Sandspout Bookstore

The Life and Death of Harriett Frean
May Sinclair

£4.00

Harriett Frean has been raised to become the ideal Victorian woman, able to sacrifice her own desires for the good of others. She has a tumultuous and catastrophic experience when she falls in love with her best friend’s fiancee, when she is forced to reevaluate all that she has learnt. This book was published in 1922.

B format paperback (198mm x 130mm)
72pp
cover design by Alexandra Andries

Biography

MAY SINCLAIR (1863-1946) was the pseudonym of Mary Amelia St. Clair. Even though her writing career was cut short by Parkinson’s disease, which had developed first in her late-50s. She published her last novel in 1927. In total she wrote 24 novels, 2 novellas, 5 volumes of short stories, including some skilful horror tales, and some literary and philosophical work. She was also a vital part of the early Modernist movement within which she had a significant reputation as a contemporary critic. Her life aside from her writing was rich and varied. She had a self-taught interest since childhood in philosophy, and wrote two books on Imagism. She was involved with the early promulgation of psychoanalysis, and she supported Jessie Murray’s pioneering work in London in particular; she served as a member of its Board of Management. She wrote papers on psychology, developed her own theories of consciousness and, not unsurprisingly, Sinclair embedded Freud’s theories into her writing, his representations of sexuality, Freudian concepts — The Life and Death of Harriett Frean is often cited as being a psychological novel; so, too, are The Three Sisters (1914) and Mary Olivier (1919). She was a member of the suffragette movement, involved as both writer and activist, and she was known to Sylvia Pankhurst.
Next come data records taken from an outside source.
(** C1 (as the code has it): in a run in which at least one duplication
    round edited the graph and whose last structuring run succeeded, the
    edited working graph becomes the output exactly when the goto count
    of that last run is less than or equal to the first goto count
    measured; when it is greater, no output graph is set. *)
Theorem commit_iff_not_more_gotos
        (structure : DiGraph.t -> option GotoManager)
        (to_ail_supergraph : DiGraph.t -> DiGraph.t)
        (max_level : nat) (graph : DiGraph.t) (node_idx_start : Z)
        (st : state) (gm : GotoManager) :
  rounds structure max_level
         (init_state to_ail_supergraph graph node_idx_start) false
    = Ok (st, true) ->
  goto_manager st = Some gm ->
  _analyze structure to_ail_supergraph max_level graph node_idx_start
    = Ok (commit st true) /\
  exists gm0 g,
    structure (to_ail_supergraph (DiGraph.copy graph)) = Some gm0 /\
    initial_gotos st = Some (gotos gm0) /\
    graph_copy st = Some g /\
    (out_graph (commit st true) = Some g <->
     (length (gotos gm) <= length (gotos gm0))%nat) /\
    (out_graph (commit st true) = None <->
     (length (gotos gm0) < length (gotos gm))%nat).
Proof.
  intros Hr Hgm. split.
  { unfold _analyze. rewrite Hr. reflexivity. }
  destruct (rounds_invariant structure
              (to_ail_supergraph (DiGraph.copy graph)) max_level
              (init_state to_ail_supergraph graph node_idx_start) false
              st true eq_refl
              (or_introl (conj eq_refl (conj eq_refl eq_refl))) Hr)
    as [Hout Hini].
  destruct Hini as [(_ & Hu) | (gm0 & Hs & Hi)]; [discriminate |].
  destruct (rounds_graph_copy structure max_level
              (init_state to_ail_supergraph graph node_idx_start) false
              st true (or_introl eq_refl) Hr) as [Hn | [g Hg]];
    [congruence |].
  exists gm0, g. split; [assumption |]. split; [assumption |].
  split; [assumption |].
  unfold commit. rewrite Hi, Hg, Hgm. simpl.
  destruct (length (gotos gm0) <? length (gotos gm))%nat eqn:Hlt; simpl.
  - apply Nat.ltb_lt in Hlt. rewrite Hout. split.
    + split; [discriminate | lia].
    + split; [intros _; exact Hlt | reflexivity].
  - apply Nat.ltb_ge in Hlt. split.
    + split; [intros _; exact Hlt | reflexivity].
    + split; [discriminate | lia].
Qed.

End CrossJumpReverterSpec.

Module CrossJumpReverterRuns.
Import CrossJumpReverter.

Lemma same_count_rounds :
  rounds Scenario.structure_same_count 10
         (init_state (fun g => g) Scenario.two_jumps 0) false
  = Ok (Scenario.same_count_final, true).
Proof. vm_compute. reflexivity. Qed.

(** A run at which the hypothesis of [commit_iff_not_more_gotos] holds. *)
Lemma commit_iff_not_more_gotos_witness :
  rounds Scenario.structure_same_count 10
         (init_state (fun g => g) Scenario.two_jumps 0) false
  = Ok (Scenario.same_count_final, true)
  /\ _analyze Scenario.structure_same_count (fun g => g) 10
              Scenario.two_jumps 0
     = Ok (commit Scenario.same_count_final true).
Proof.
  split; [vm_compute; reflexivity |].
  apply (CrossJumpReverterSpec.commit_iff_not_more_gotos
           Scenario.structure_same_count (fun g => g) 10
           Scenario.two_jumps 0 Scenario.same_count_final
           (Scenario.one_goto Scenario.C 9)).
  - vm_compute. reflexivity.
  - reflexivity.
Defined.

(** C1 as stated fails: in this run two rounds edit the graph, the
    first and the last structuring runs both report one goto, the last
    count is not strictly less than the first, and yet the edited graph
    is the output. *)
Lemma commit_with_equal_goto_count :
  exists st,
    rounds Scenario.structure_same_count 10
           (init_state (fun g => g) Scenario.two_jumps 0) false
      = Ok (st, true)
    /\ _analyze Scenario.structure_same_count (fun g => g) 10
                Scenario.two_jumps 0 = Ok (commit st true)
    /\ out_graph (commit st true) = Some Scenario.after_second_round
    /\ option_map (@length Goto) (initial_gotos st) = Some 1%nat
    /\ option_map (fun gm => length (gotos gm)) (goto_manager st) = Some 1%nat
    /\ ~ (1 < 1)%nat.
Proof.
  exists Scenario.same_count_final.
  split; [exact same_count_rounds |].
  split; [vm_compute; reflexivity |].
  split; [vm_compute; reflexivity |].
  split; [reflexivity |]. split; [reflexivity |]. lia.
Qed.

(** C3, the code at the failing input: two rounds edit the graph, the
    structuring run of the third round fails; the working graph falls
    back to the snapshot taken in the second round (the graph edited by
    the first round), but no output graph is set. *)
Theorem structuring_failure_discards_progress :
  rounds Scenario.structure_then_fail 10
         (init_state (fun g => g) Scenario.two_jumps 0) false
    = Ok (Scenario.then_fail_final, true)
  /\ _analyze Scenario.structure_then_fail (fun g => g) 10
              Scenario.two_jumps 0 = Ok Scenario.then_fail_final
  /\ graph_copy Scenario.then_fail_final = Some Scenario.after_first_round
  /\ Scenario.after_first_round <> DiGraph.copy Scenario.two_jumps
  /\ out_graph Scenario.then_fail_final = None.
Proof.
  split; [vm_compute; reflexivity |].
  split; [vm_compute; reflexivity |].
  split; [reflexivity |]. split; [| reflexivity].
  vm_compute. discriminate.
Qed.

End CrossJumpReverterRuns.

(** ** The classifier of range comparisons *)

Module ClassifierSpec.
Import LoweredSwitchSimplifier Semantics.

(** For the operators >, < and <= the tuple of a Shape C block says what
    the block's jump does: the greater target exactly when the compared
    expression is greater than the value. *)
Lemma type_c_normalized_but_CmpGE
      (hasher : Expr -> Z) (node : Block) (stmt : Stmt) (r : Comparison)
      (op : string) (e : Expr) (c t f : Z) :
  _find_switch_variable_comparison_type_c hasher node = Some r ->
  rev (statements node) = stmt :: tl (rev (statements node)) ->
  comparison_stmt stmt = Some (op, e, c, t, f) ->
  op <> "CmpGE"%string ->
  forall x, branch_taken stmt x = Some (gt_partition r x).
Proof.
  unfold _find_switch_variable_comparison_type_c, branch_taken.
  intros Hc Hrev Hs Hop x. rewrite Hrev in Hc.
  destruct (first_nonlabel_is_last (statements node)); [| discriminate].
  rewrite Hs in *. unfold cmp_holds.
  destruct (t =? f); [discriminate |].
  destruct (String.eqb op "CmpGT") eqn:E1.
  { apply String.eqb_eq in E1; subst op; simpl.
    inversion Hc; subst; simpl. reflexivity. }
  destruct (String.eqb op "CmpGE") eqn:E2.
  { apply String.eqb_eq in E2. contradiction. }
  destruct (String.eqb op "CmpLT") eqn:E3.
  { apply String.eqb_eq in E3; subst op; simpl.
    inversion Hc; subst; simpl.
    destruct (x <? c) eqn:A, (x >? c - 1) eqn:B0; try reflexivity; lia. }
  destruct (String.eqb op "CmpLE") eqn:E4.
  { apply String.eqb_eq in E4; subst op; simpl.
    inversion Hc; subst; simpl.
    destruct (x <=? c) eqn:A, (x >? c) eqn:B0; try reflexivity; lia. }
  discriminate.
Qed.

(** C5, the code at the failing input: for the block
    [if (r0 >= 5) goto 0x100 else goto 0x200] the classifier returns the
    value 6 with the greater target 0x100; when r0 is 5 (or 6) the block
    jumps to 0x100, whereas [5 > 6] does not hold and the tuple names
    0x200. *)
Theorem type_c_CmpGE_adds_one (hasher : Expr -> Z) :
  _find_switch_variable_comparison_type_c hasher Scenario.ge_block
    = Some (hasher (Register 0), "gt"%string, Register 0, 6, 256, 512)
  /\ (forall stmt, In stmt (statements Scenario.ge_block) ->
        branch_taken stmt 5 = Some 256 /\ branch_taken stmt 6 = Some 256)
  /\ gt_partition (hasher (Register 0), "gt"%string, Register 0, 6, 256, 512) 5
     = 512
  /\ gt_partition (hasher (Register 0), "gt"%string, Register 0, 6, 256, 512) 6
     = 512.
Proof.
  split; [reflexivity |]. split; [| split; reflexivity].
  intros stmt [H | []]. subst stmt. split; reflexivity.
Qed.

(** The value a >= comparison would need is one less, not one more. *)
Lemma CmpGE_needs_minus_one (x c : Z) :
  cmp_holds "CmpGE" x c = Some (x >? c - 1).
Proof.
  unfold cmp_holds; simpl.
  destruct (x >=? c) eqn:A, (x >? c - 1) eqn:B0; try reflexivity; lia.
Qed.

End ClassifierSpec.

(** ** The Switch-Ladder pass as a whole *)

Module LoweredSwitchSimplifierSpec.
Import LoweredSwitchSimplifier.

Section Pass.

Variable StableVarExprHasher : Expr -> Z.
Variable quasi_topological_sort_nodes : DiGraph.t -> list Block.
Variable _get_blocks : Z -> list Block.
Variable structure : DiGraph.t -> option GotoManager.
Variable arch_bits : Z.

(** C10: when the first structuring run fails or reports no goto, the
    pass sets no output graph. This holds for every step budget of the
    recognizer, zero included, and for every hasher, node order and
    block table: neither the recognizer nor the rewrite is run. *)
Theorem no_gotos_no_rewrite (fuel : nat) (graph : DiGraph.t) :
  structure (DiGraph.copy graph) = None \/
  (exists gm, structure (DiGraph.copy graph) = Some gm /\ gotos gm = []) ->
  _analyze StableVarExprHasher quasi_topological_sort_nodes _get_blocks
           structure arch_bits fuel graph = Ok None.
Proof.
  intros [H | (gm & H & Hg)]; unfold _analyze, _structure_and_find_gotos;
    rewrite H; [| rewrite Hg]; reflexivity.
Qed.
Yet May Sinclair is remember less for her novels, most of which have remained out of print since her day (although a major critical edition of her complete works is under way now), and more for her introduction of the phrase ‘stream of consciousness’ (which she used in an essay of 1918 when writing about Dorothy Richardson’s Pilgrimage). This is a cruel fate for a writer who, at her best, wrote with consummate skill and technical assurance, and was well regarded in her lifetime. The Combined Maze, her novel of 1913, met with great acclaim; George Orwell singled it out and it was a favourite of Agatha Christie’s.